Kalau aku lihat orang ini memang seperti bukan orang bermasalah. Tampilannya keren. Wajahnya pandai membagi senyum dan tatap keyakinan. Caranya bicara mantab. Tapi…ini cukup menarik.,..dia rupanya pandai memainkan tampilannya.
“lalu ?? masalahnya ? atau kenapa kamu merasa bermasalah kalau begitu ? apakah bisnismu ? atau orang disekitarmu mungkin ?” tanyaku
“bukan bisnis yang jelas. Bisnis adalah keadilan yang sempurna buatku, dibalik masalahku. Keluarga tepatnya. Keluargaku bermasalah” jawabnya dengan tetap membawa gaya diplomatisnya
“tunggu…kenapa bisnis kamu sebut keadilan ? memang ada apa ? jujur aku kurang paham…bisa kamu…” jawabku dan ia langsung memotong..

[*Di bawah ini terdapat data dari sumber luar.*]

(** The [if domain == ... elif ...] chain. *)
Definition apply_domain (domain : string) (p : progress) : progress :=
  let '(optimized, applied) := p in
  if decide (domain = "devops") then
    (_optimize_devops_prompt optimized, applied ++ ["applied_devops_optimizations"])
  else if decide (domain = "sre") then
    (_optimize_sre_prompt optimized, applied ++ ["applied_sre_optimizations"])
  else if decide (domain = "cloud") then
    (_optimize_cloud_prompt optimized, applied ++ ["applied_cloud_optimizations"])
  else if decide (domain = "platform") then
    (_optimize_platform_prompt optimized, applied ++ ["applied_platform_optimizations"])
  else p.

(** The rewriting between [start_time] and the whitespace clean-up, which
    reads neither the clock nor the cache. *)
Definition rewrite (prompt domain : string) : progress :=
  let p := (prompt, []) in
  let p := fold_left remove_redundant redundant_phrases p in
  let p := fold_left remove_filler filler_words p in
  let p := fold_left simplify_verbose verbose_patterns p in
  let '(optimized, applied) := apply_domain domain p in
  (PyStr.join " " (PyStr.split optimized), applied).

(** [1 - (optimized_length / original_length)] *)
Definition ratio {St} (optimized_length original_length : nat) : M St float :=
  (quotient <- PyFloat.true_div (Z.of_nat optimized_length)
                 (Z.of_nat original_length) ;;
   ret (PrimFloat.sub 1%float quotient))%py.

Section Environment.
Variable clock : nat -> Q.
Variable md5_hexdigest : string -> outcome string.

(** [optimize_prompt] *)
Definition optimize_prompt (prompt domain : string) : M (Timed t) (string * Metrics) :=
  (cache_key <- hexdigest md5_hexdigest (prompt +:+ ":" +:+ domain) ;;
   cached_result <- cache_get clock optimization_cache_field cache_key ;;
   match cached_result with
   | Some r => ret (optimized_prompt r, metrics r)
   | None =>
       start_time <- time_time clock ;;
       let original_length := PyStr.len prompt in
       let '(optimized, applied) := rewrite prompt domain in
       end_time <- time_time clock ;;
       let optimization_time := (end_time - start_time)%Q in
       let optimized_length := PyStr.len optimized in
       compression_ratio <- ratio optimized_length original_length ;;
       let metrics :=
         {| original_length := original_length;
            optimized_length := optimized_length;
            compression_ratio := compression_ratio;
            optimization_time := optimization_time;
            optimizations_applied := applied;
            domain := domain |} in
       cache_put clock optimization_cache_field cache_key
         {| optimized_prompt := optimized; metrics := metrics |} ;;;
       recorded_at <- time_time clock ;;
       within untimed (modify (record_history
         {| operation := "prompt_optimization";
            duration := optimization_time;
            memory_usage := 0;
            cpu_usage := 0;
            cache_hit := false;
            timestamp := recorded_at;
            success := true;
            error_message := None |})) ;;;
       ret (optimized, metrics)
   end)%py.

End Environment.
End PromptOptimizer.

(** ** [ResponseStreamer] *)

Module ResponseStreamer.

(** [list(range(start, stop, step))] *)
Definition range (start stop step : Z) : outcome (list Z) :=
  if step =? 0 then Raises (ValueError "range() arg 3 must not be zero")
  else
    let count :=
      if 0 <? step then (stop - start + step - 1) / step
      else (start - stop - step - 1) / (- step) in
    Returns (map (fun k => start + Z.of_nat k * step) (seq 0 (Z.to_nat count))).

(** [text[i:j]]: a negative index counts from the end, and both indices
    are clipped to the text. *)
Definition slice (text : string) (i j : Z) : string :=
  let n := Z.of_nat (PyStr.len text) in
  let clip k := if k <? 0 then Z.max 0 (k + n) else Z.min k n in
  substring (Z.to_nat (clip i)) (Z.to_nat (clip j - clip i)) text.

Record t : Type := {
  chunk_size : Z;
  delay : float
}.

(** [__init__]; the delay is the double 0.05. *)
Definition init : t :=
  {| chunk_size := 100; delay := 0x1.999999999999ap-5%float |}.

(** [[response[i:i+self.chunk_size]
      for i in range(0, len(response), self.chunk_size)]] *)
Definition chunks (self : t) (response : string) : outcome (list string) :=
  match range 0 (Z.of_nat (PyStr.len response)) (chunk_size self) with
  | Returns starts =>
      Returns (map (fun i => slice response i (i + chunk_size self)) starts)
  | Raises e => Raises e
  end.

Section Streaming.

(** The state the callback works on, and [await asyncio.sleep(seconds)]. *)
Context {St : Type}.
Variable asyncio_sleep : float -> M St unit.

(** The loop over the chunks. *)
Fixpoint deliver (self : t) (chunks : list string)
  (callback : string -> M St unit) : M St unit :=
  match chunks with
  | [] => ret tt
  | chunk :: rest =>
      (callback chunk ;;;
       asyncio_sleep (delay self) ;;;
       deliver self rest callback)%py
  end.

(** [stream_response] *)
Definition stream_response (self : t) (response : string)
  (callback : string -> M St unit) : M St unit :=
  match chunks self response with
  | Returns chunks => deliver self chunks callback
  | Raises e => raise e
  end.

End Streaming.
End ResponseStreamer.

(** ** [ContextCompressor] *)

Module ContextCompressor.

(** The [metrics] dictionary. *)
Record Metrics : Type := {
  original_length : nat;
  compressed_length : nat;
  reduction_ratio : float;
  target_reduction : float;
  compression_time : Q;
  key_phrases_count : nat;
  structured_info_categories : nat
}.

(** The dictionary stored in the cache. *)
Record CachedResult : Type := {
  compressed : string;
  metrics : Metrics
}.

Record t : Type := { compression_cache : LRUCache.t CachedResult }.

(** [__init__] *)
Definition init : t := {| compression_cache := LRUCache.init 200 1800 |}.

Definition compression_cache_field : Field t (LRUCache.t CachedResult) :=
  {| view := compression_cache;
     update := fun c _ => {| compression_cache := c |} |}.

(** [any(word in text.lower() for word in words)] *)
Definition any_in (words : list string) (text : string) : bool :=
  existsb (fun word => PyStr.contains word (PyStr.lower text)) words.

Definition important_indicators : list string :=
  ["error"; "critical"; "high"; "urgent"; "failed"; "down";
   "performance"; "latency"; "throughput"; "availability";
   "security"; "vulnerability"; "breach"; "compliance";
   "cost"; "optimization"; "scaling"; "capacity"].

(** [_extract_key_phrases] *)
Definition _extract_key_phrases (text : string) : list string :=
  let sentences := map PyStr.strip (PyStr.split_on "." text) in
  take 15
    (List.filter
       (fun sentence =>
          any_in important_indicators sentence
          && (PyStr.len sentence <? 200)%nat)
       sentences).

(** The dictionary built by [_extract_structured_info], its four keys in
    insertion order; [metric_lines] is the key ['metrics']. *)
Record StructuredInfo : Type := {
  services : list string;
  metric_lines : list string;
  errors : list string;
  recommendations : list string
}.

(** The words kept as service names on one line. *)
Definition service_words (line : string) : list string :=
  if PyStr.contains "service" (PyStr.lower line)
  then List.filter
         (fun word =>
            PyStr.contains "service" (PyStr.lower word)
            && (7 <? PyStr.len word)%nat)
         (PyStr.split line)
  else [].

Definition is_recommendation (line : string) : bool :=
  PyStr.startswith "-" line || PyStr.startswith "*" line
  || PyStr.contains "recommend" (PyStr.lower line).

Section Environment.

(** The readings of [time.time()] and the MD5 digest, as before. *)
Variable clock : nat -> Q.
Variable md5_hexdigest : string -> outcome string.

(** [list(set(l))]: the elements of [l] once each, in the iteration order
    of the set, which varies with the hash seed of the process. *)
Variable list_of_set : list string -> list string.

(** [str(x)] for a double *)
Variable str_float : float -> string.

(** [_extract_structured_info] *)
Definition _extract_structured_info (text : string) : StructuredInfo :=
  let lines :=
    List.filter (fun line => negb (PyStr.len line =? 0)%nat)
      (map PyStr.strip (PyStr.split_on (ascii_of_nat 10) text)) in
  {| services := take 5 (list_of_set (flat_map service_words lines));
     metric_lines :=
       take 5 (list_of_set
         (List.filter (any_in ["cpu"; "memory"; "disk"; "network"; "latency"])
            lines));
     errors :=
       take 5 (list_of_set
         (List.filter (any_in ["error"; "failed"; "exception"; "timeout"]) lines));
     recommendations :=
       take 5 (list_of_set (List.filter is_recommendation lines)) |}.

(** [_aggressive_compress] *)
Definition _aggressive_compress (text : string) (target_reduction : float) : string :=
  let shorten line :=
    PyStr.replace "at this point in time" "now"
      (PyStr.replace "due to the fact that" "because"
         (PyStr.replace "in order to" "to" line)) in
  PyStr.join PyStr.nl
    (List.filter (fun line => (10 <? PyStr.len (PyStr.strip line))%nat)
       (map shorten (PyStr.split_on (ascii_of_nat 10) text))).

(** The line of one category, when it has items. *)
Definition category_line (category : string) (items : list string) : list string :=
  match items with
  | [] => []
  | _ => ["- " +:+ category +:+ ": " +:+ PyStr.join ", " (take 3 items)]
  end.

(** The text assembled from the structured information and the key
    phrases. *)
Definition assemble (structured_info : StructuredInfo) (key_phrases : list string)
  : string :=
  PyStr.join PyStr.nl
    (["Key Information:"]
     ++ category_line "services" (services structured_info)
     ++ category_line "metrics" (metric_lines structured_info)
     ++ category_line "errors" (errors structured_info)
     ++ category_line "recommendations" (recommendations structured_info)
     ++ match key_phrases with
        | [] => []
        | _ => (PyStr.nl +:+ "Important Details:")
               :: map (fun phrase => "- " +:+ phrase) (take 10 key_phrases)
        end).

(** [1 - (length / original_length)] *)
Definition reduction {St} (length original_length : nat) : M St float :=
  (quotient <- PyFloat.true_div (Z.of_nat length) (Z.of_nat original_length) ;;
   ret (PrimFloat.sub 1%float quotient))%py.

(** [compress_context] *)
Definition compress_context (context : string) (target_reduction : float)
  : M (Timed t) (string * Metrics) :=
  (cache_key <- hexdigest md5_hexdigest
                  (context +:+ ":" +:+ str_float target_reduction) ;;
   cached_result <- cache_get clock compression_cache_field cache_key ;;
   match cached_result with
   | Some r => ret (compressed r, metrics r)
   | None =>
       start_time <- time_time clock ;;
       let original_length := PyStr.len context in
       let key_phrases := _extract_key_phrases context in
       let structured_info := _extract_structured_info context in
       let compressed := assemble structured_info key_phrases in
       current_reduction <- reduction (PyStr.len compressed) original_length ;;
       let compressed :=
         if PrimFloat.ltb current_reduction target_reduction
         then _aggressive_compress compressed target_reduction
         else compressed in
       end_time <- time_time clock ;;
       let compression_time := (end_time - start_time)%Q in
       let final_length := PyStr.len compressed in
       actual_reduction <- reduction final_length original_length ;;
       let metrics :=
         {| original_length := original_length;
            compressed_length := final_length;
            reduction_ratio := actual_reduction;
            target_reduction := target_reduction;
            compression_time := compression_time;
            key_phrases_count := length key_phrases;
            structured_info_categories := 4 |} in
       cache_put clock compression_cache_field cache_key
         {| compressed := compressed; metrics := metrics |} ;;;
       ret (compressed, metrics)
   end)%py.

End Environment.
End ContextCompressor.

(** ** [PerformanceMonitor] *)

Module PerformanceMonitor.

(** [sorted(data)]: a stable insertion sort, [leb] being [<=] on the
    elements. *)
Section Sorting.
Context {A : Type} (leb : A -> A -> bool).

Fixpoint insert_sorted (x : A) (l : list A) : list A :=
  match l with
  | [] => [x]
  | y :: l' => if leb x y then x :: l else y :: insert_sorted x l'
  end.

Definition sorted (data : list A) : list A := foldr insert_sorted [] data.

End Sorting.

(** [int((percentile / 100) * n)], in double precision as Python computes
    it. *)
Definition percentile_index (percentile : Z) (n : nat) : outcome Z :=
  PyFloat.int_of_float
    (PrimFloat.mul
       (PrimFloat.div (PyFloat.float_of_int percentile) (PyFloat.float_of_int 100))
       (PyFloat.float_of_int (Z.of_nat n))).

(** [l[i]], a negative [i] counting from the right end. *)
Definition getitem {A} (l : list A) (i : Z) : outcome A :=
  let j := if i <? 0 then i + Z.of_nat (length l) else i in
  if j <? 0 then Raises (IndexError "list index out of range")
  else match l !! Z.to_nat j with
       | Some x => Returns x
       | None => Raises (IndexError "list index out of range")
       end.

(** [_percentile]; [zero] stands for the [0.0] returned on empty data. *)
Definition _percentile {A} (leb : A -> A -> bool) (zero : A)
  (data : list A) (percentile : Z) : outcome A :=
  match data with
  | [] => Returns zero
  | _ :: _ =>
      let sorted_data := sorted leb data in
      match percentile_index percentile (length sorted_data) with
      | Returns index =>
          getitem sorted_data (Z.min index (Z.of_nat (length sorted_data) - 1))
      | Raises e => Raises e
      end
  end.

“Keluargaku bermasalah, bisa dibilang ‘nearly broken home’ family, atau ya kenyataannya ‘broken home’ but look outsidenya aja ga begitu. Nah bisnisku kan bertumbuh baik, dan kurasa itu keadilan dari yang maha kuasa.” Jawabnya, sambil membenarkan posisi duduknya.
“ok, aku mulai mengerti..boleh kamu ceritakan dulu masalah keluargamu ?” tanyaku.
“aku tak tahu mana benarnya. Sudah terjadi sebelum aku dewasa dan cukup mengerti. Kalau kini kulihat dari perspektif yang berusaha adil, kedua orang tuaku memiliki kesalahan masing-masing pada pasangannya. Saling menyalahkan membuat mereka jadi membenarkan penghianatan dan sikap jelek mereka terhadap pasangannya” jawabnya mulai terdengar sulit berbicara
“selingkuh ?berlaku kasar ?” tanyaku
“yah, keduanya.” Jawabnya “dan keduanya terus mengungkit masalah dari sudut kebenarannya masing-masing ketika merasa terpojokan ? “ tanyaku memotong.
“tepat seperti yang kamu duga.” Jawabnya mulai makin gelisah dan tak tenang.
“lalu apa masalahmu ? apakah kamu bagian dari korban kekasaran ? tapi jawabnya pelan-pelan saja yah, kalau ini talk show, rating talkshow itu pasti naik karena direktur kita sedang gelisah” tanyaku sambil memecah suasana.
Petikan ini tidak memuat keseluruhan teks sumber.